Monday, May 2nd, 2011
  • H264 Encoder Tips:
    • Some recommend the use of Handbrake (free encoder) over that in Sony Vegas 9 and earlier.
    • Sony Vegas 10 uses an updated version of the MainConcept encoder (for H264 etc.) than Vegas 9 etc.
      • I don’t know how this compares to Handbrake.
  • Levels: Studio/Broadcast, 0-235.
    • Any levels outside this range will be preserved by the encode/decode but will get clipped at 16=black and 235=white.
    • Levels within the range will play back in Vimeo at 0-255 RGB on computer display.
  • But what of gamma/colorspace?  601 or 709 or what?
  • Framerate:
    • 30fps (as in USA) or 25fps (as in Europe etc.).
      • For nicer motion, might be worth mo-comp retiming 25 fps to 30 fps?
  • Resolution:
    • 640×480 for standard definition
    • 4:3 video, 853×480 for widescreen DV
    • 1280×720 or 1920×1080 for high definition.
  • Pixel Aspect:
    • Square, i.e. 1:1″ or “1.00”
  • Interlacing:
    • None (Progressive)
  • Encoding
    • MP4-(H264+AAC).  Other formats also possible but this one is probably the most popular.
      • H264:
        • Use 2000 kbits/sec for standard definition 4:3 video, 3000 kbits/sec for widescreen DV, or 5000 kbits/sec for high definition footage.
        • Profile = Main ?
        • Reference frames = 2 (default)
          • Each macroblock (or part of it?) can be predicted from a different reference frame.  Result can be higher quality but increased encoding time – since each Ref.
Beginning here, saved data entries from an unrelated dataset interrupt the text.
(** * Petrol Pump Management System: ledger and aggregation engine

    A shallow embedding of [ppms.c].  The program keeps its whole state in
    globals; here the globals are the fields of one record, [SystemState],
    threaded explicitly through every operation.  Interactive input
    ([scanf]) and the C library ([time], [localtime], [realloc]) are the
    environment: what they return is an argument of the operation that
    calls them.

    Data is modelled on an LP64 platform, as the code has it:
    - [double] is IEEE 754 binary64, Rocq's primitive [float];
    - [int] is 32 bits, [unsigned long], [size_t] and [long] are 64 bits,
      all carried by [Z] with the wrap-around written out;
    - enums are inductive types, structs are records, the fixed arrays and
      the [realloc]ed ledger block are lists updated by index. *)

From Stdlib Require Import ZArith Lia Bool Ascii String Floats.
From stdpp Require Import base list.

Set Warnings "-inexact-float".
Local Open Scope Z_scope.

(* ------------------------------------------------------------------ *)
(** ** Machine integers *)

Definition wrap_int (z : Z) : Z := (z + 2 ^ 31) mod 2 ^ 32 - 2 ^ 31.
Definition wrap_uint (z : Z) : Z := z mod 2 ^ 32.
Definition wrap_ulong (z : Z) : Z := z mod 2 ^ 64.
Definition wrap_size (z : Z) : Z := z mod 2 ^ 64.
Definition wrap_long (z : Z) : Z := (z + 2 ^ 63) mod 2 ^ 64 - 2 ^ 63.

(* ------------------------------------------------------------------ *)
(** ** Constants and types *)

Definition INITIAL_TX_CAPACITY : Z := 50.
Definition PUMP_COUNT : nat := 6.

Definition PRICE_PETROL : float := 102.50.
Definition PRICE_DIESEL : float := 88.75.
Definition PRICE_CNG : float := 75.00.

Definition OPEN_PETROL : float := 50000.0.
Definition OPEN_DIESEL : float := 50000.0.
Definition OPEN_CNG : float := 20000.0.

Inductive FuelType := FUEL_PETROL | FUEL_DIESEL | FUEL_CNG.
Inductive PumpStatus := PUMP_ACTIVE | PUMP_INACTIVE | PUMP_MAINT.
Inductive VehicleType := VEH_2W | VEH_4W | VEH_COMM.
Inductive PaymentMode := PAY_CASH | PAY_CARD | PAY_WALLET.

(** The enumerators' values, used as array indices. *)
Definition fuel_idx (f : FuelType) : nat :=
  match f with FUEL_PETROL => 0 | FUEL_DIESEL => 1 | FUEL_CNG => 2 end%nat.

Definition pay_idx (p : PaymentMode) : nat :=
  match p with PAY_CASH => 0 | PAY_CARD => 1 | PAY_WALLET => 2 end%nat.

(** The casts [(FuelType)f], [(PumpStatus)s], [(VehicleType)v] and
    [(PaymentMode)p], each applied by the code only after a range check
    [0 <= x <= 2]. *)
Definition fuel_of_Z (z : Z) : option FuelType :=
  if z =? 0 then Some FUEL_PETROL else if z =? 1 then Some FUEL_DIESEL
  else if z =? 2 then Some FUEL_CNG else None.

Definition status_of_Z (z : Z) : option PumpStatus :=
  if z =? 0 then Some PUMP_ACTIVE else if z =? 1 then Some PUMP_INACTIVE
  else if z =? 2 then Some PUMP_MAINT else None.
Frame implies its own motion estimation.  A default of 2 or 3 is about right.  Higher values tend only to be helpful for animations.  Values above 5 rarely help.
        • Deblocking filter = Yes ?
      • AAC: 320 kbps / 44.1 kHz
      •  If you give them non-streaming source, the upload servers must do an extra preliminary pass to find the metadata, taking up more time and resources than is necessary. This has a cumulative effect on overall server response.